OCTOBER 8 — It’s Friday, around 6pm, and the iconic Red Square in central Moscow is packed with a combination of wide-eyed tourists and relaxed locals savouring the end of another working week.
I walk down towards the famous St Basil’s Cathedral, marvelling at its wonderfully colourful fire-like towers which appear to be alive with a sense of eager desperation, grasping towards the sky.
To my right, some lights are on in the top floor of the Kremlin, prompting silly fantasies of Vladimir Putin sitting at a desk surrounded by his closest advisers, plotting intriguing plots and laughing evil laughs as they toast their fiendishly clever plans with copious rounds of vodka.
Continuing on past St Basil’s, pausing to turn again and admire the surreal architecture for one last time, I reach the Bolshoy Moskvoretsky Bridge and cross the deep and mysterious waters of the Moskva River, which has so many tales to tell and so many secrets to keep.
After a block of unremarkable buildings, surrounded on all sides by heavy traffic and busy construction work, I come to another bridge, this one much shorter, crossing a short tributary of the Moskva, and then immediately take a right turn along the Ovchinnikovskaya street running parallel to the riverbank.
Soon the waterway becomes illuminated by the bright lights and reassuring flow of the attractive decorative fountains close to Luzhkov Bridge, which is bordered by plaques dedicated to the pursuit of love – an incongruous setting, it feels, for such spiritual matters, within sight of the eternally feared Kremlin.
A few yards later, I reach the junction with the busy Bolshaya Polyanka boulevard and, as instructed by my phone’s map app, turn left. And there, on the left as promised, is my destination: Sally O’Briens.
An Irish pub like all the Irish pubs in practically every city of the world, Sally O’Briens is the venue for my meeting with Mick, a friend of a friend who has promised to give me a warm welcome and an enjoyable night out during my flying visit to Moscow.
Inside, Mick and his friends have gathered for their usual Friday evening fun: chicken wings and French fries, washed down by a few pints of Guinness and a few games of darts.
The promised warm welcome is immediately forthcoming and I am quickly made to feel at home among this eclectic group of Americans, Britons, Australians and Swedes who have all been residents in this strange, exotic city for several years — plenty of time to develop their own rituals and traditions and thereby create a new home, far away from home.
I have met Mick before, so I already knew that he first arrived in Moscow more than 20 years ago, accepting a job with a bank on a short-term whim but then surprising himself by never returning home to New York, instead marrying a Russian girl and settling down to have two kids, who are now being brought up as bilingual global citizens.
And it turns out that everyone else in the group has a similar story. Not exactly the same – there are a couple of committed bachelors who make sure they fully enjoy the benefits and opportunities of being a single man in a large city full of beautiful women.

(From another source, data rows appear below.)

(** X14. With one coupling matrix only, [J] or [J_z], as an array of [r] by
    [c], the two bond index lists that [build] computes are the row and
    the column numbers, counted from 1, of the positions where the matrix
    is not zero, row by row. *)
Theorem bond_indices_of_one_matrix (p : dict) (a : ndarray) (r c : nat) :
  (interaction p "J" = Some a /\ interaction p "J_z" = None)
  \/ (interaction p "J" = None /\ interaction p "J_z" = Some a) ->
  shape a = [r; c] ->
  well_formed a = true ->
  let hits := List.filter (nonzero_at a) (cells r c) in
  bond_indices p = Ok (true, (one_based (map fst hits), one_based (map snd hits)))
  /\ forall i j : nat,
       In (i, j) hits
       <-> (i < r)%nat /\ (j < c)%nat /\ num_nonzero (entry a i j) = true.
Proof.
  intros Ha Hs Hw hits. split.
  - assert (Hl : length (data a) = (r * c)%nat).
    { unfold well_formed, nd_size in Hw. rewrite Hs in Hw. apply Nat.eqb_eq in Hw.
      cbn [fold_right] in Hw. lia. }
    assert (Hscan : scan a (cell_nonzero a)
                    = Ok (add_hits (List.filter (nonzero_at a) (cells r c)) ([], []))).
    { apply (scan_hits a _ (nonzero_at a) r c Hs). intros i j Hi Hj.
      now apply (cell_nonzero_entry a r c). }
    unfold bond_indices.
    destruct Ha as [[-> ->]|[-> ->]]; rewrite Hscan; reflexivity.
  - intros i j. unfold hits. rewrite List.filter_In. unfold cells, nonzero_at.
    cbn [fst snd]. rewrite in_flat_map. split.
    + intros [(i0 & Hi0 & Hin) Hnz]. apply in_map_iff in Hin as (j0 & [= <- <-] & Hj0).
      apply in_seq in Hi0, Hj0. repeat split; auto; lia.
    + intros (Hi & Hj & Hnz). split; [|exact Hnz]. exists i. split; [apply in_seq; lia|].
      apply in_map_iff. exists j. split; [reflexivity | apply in_seq; lia].
Qed.

Lemma bond_indices_of_one_matrix_witness :
  bond_indices (minimal ++ [("J_z", VArray Jz_2x2)])%list = Ok (true, ([2], [2])).
Proof.
  apply (bond_indices_of_one_matrix (minimal ++ [("J_z", VArray Jz_2x2)])%list Jz_2x2 2 2);
    [right; split; reflexivity | reflexivity | reflexivity].
Defined.

(** X15. A coupling array has to have two dimensions for [build]: with an
    array under [J] or [J_z] that has fewer, and is not empty, [build]
    raises, whatever else the configuration holds, and leaves the files as
    they were. *)
Theorem build_coupling_needs_two_dimensions (E : env) (parameters_arg : option dict)
    (s : solver) (w : world) (p : dict) (a : ndarray) :
  parameters (given parameters_arg s) = Some p ->
  interaction p "J" = Some a \/ interaction p "J_z" = Some a ->
  (length (shape a) < 2)%nat ->
  nd_size a <> 0%nat ->
  exists e s' w', build E parameters_arg s w = (Raise e, s', w') /\ files w' = files w.
Proof.
  intros Hp Ha Hd Hn.
  pose proof (build_cases E parameters_arg s w) as H. cbv zeta in H.
  destruct (prepared (parameters (given parameters_arg s))) as [[op b]|].
  - destruct H as (p0 & Hp0 & [[e H]|(sfx & bb & bnd & _ & Hbond & _)]).
    + rewrite H. exists e. eexists _, _. split; [reflexivity|]. now destruct b.
    + exfalso. rewrite Hp in Hp0. injection Hp0 as <-.
      destruct (bond_indices_needs_two_dimensions p a Ha Hd Hn) as [e He].
      destruct b; [rewrite bond_indices_set_unique_id in Hbond|]; congruence.
  - destruct H as [e H]. rewrite H. eauto.
Qed.

Lemma build_coupling_needs_two_dimensions_witness :
  exists e s' w',
    build (example_env 0)
      (Some (minimal ++ [("J", VArray {| dtype := "float64"; shape := [1%nat];
                                         data := [NFloat f64_half] |})])%list)
      (__init__ (example_env 0) None None None) empty_world
    = (Raise e, s', w')
    /\ files w' = files empty_world.
Proof.
  eapply (build_coupling_needs_two_dimensions _ _ _ _ _
            {| dtype := "float64"; shape := [1%nat]; data := [NFloat f64_half] |});
    [reflexivity | left; reflexivity | vm_compute; lia | vm_compute; lia].
Defined.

The group’s professional occupations are varied, too. One is a leading executive for a multinational consumer brand; another made his fortune as a financial advisor to a well-known oligarch; another is a restauranteur with a sideline in conserving tigers in Siberia.
But never mind those details: the similarity is that everyone is this engaging group carries a similar personal story of arriving in Russia in the early Nineties and then enjoying a decade of unlimited opportunity, unstinting hard work and unimaginable material rewards, leading seamlessly into a longer-than-expected stay in a place which was once strange, forbidding and exciting but is now just home — plain, ordinary, simple home.
They would never have imagined it. When these middle-aged men were growing up, Russia was the great enemy — the centrepiece of the evil Soviet Union during a Cold War which threatened to escalate into nuclear meltdown.
If, back then, you had told them that their long-term futures lay in Moscow, where they would enjoy a successful career, learn the local language and, in some cases, marry a Russian woman, they would have regarded such notions as not merely improbable but practically impossible.
But with that right combination of opportunity, ambition, ability, perseverance and a little bit of luck, they came and they saw and they conquered, and now Moscow is more of a home than their native lands.
The example of this group of happy expats shows that we can call anywhere home. This runs contrary to many deep cultural beliefs, which insist upon the unsurpassable importance of notions such as “roots” and “homeland.”
Some languages even have specific words to describe a place of birth and upbringing — in German, for example, it is “Heimat” — while others content themselves with emotionally resonating phrases such as motherland or fatherland, implying a deep and unbreakable bond between people and places.
But in reality these concepts are fantasy; fictions that we invent to strengthen our own sense of identity but which carry no essential meaning and can easily be severed.
If you have the right attitude and the right opportunity, anywhere can become home. Even Moscow.
* This is the personal opinion of the columnist.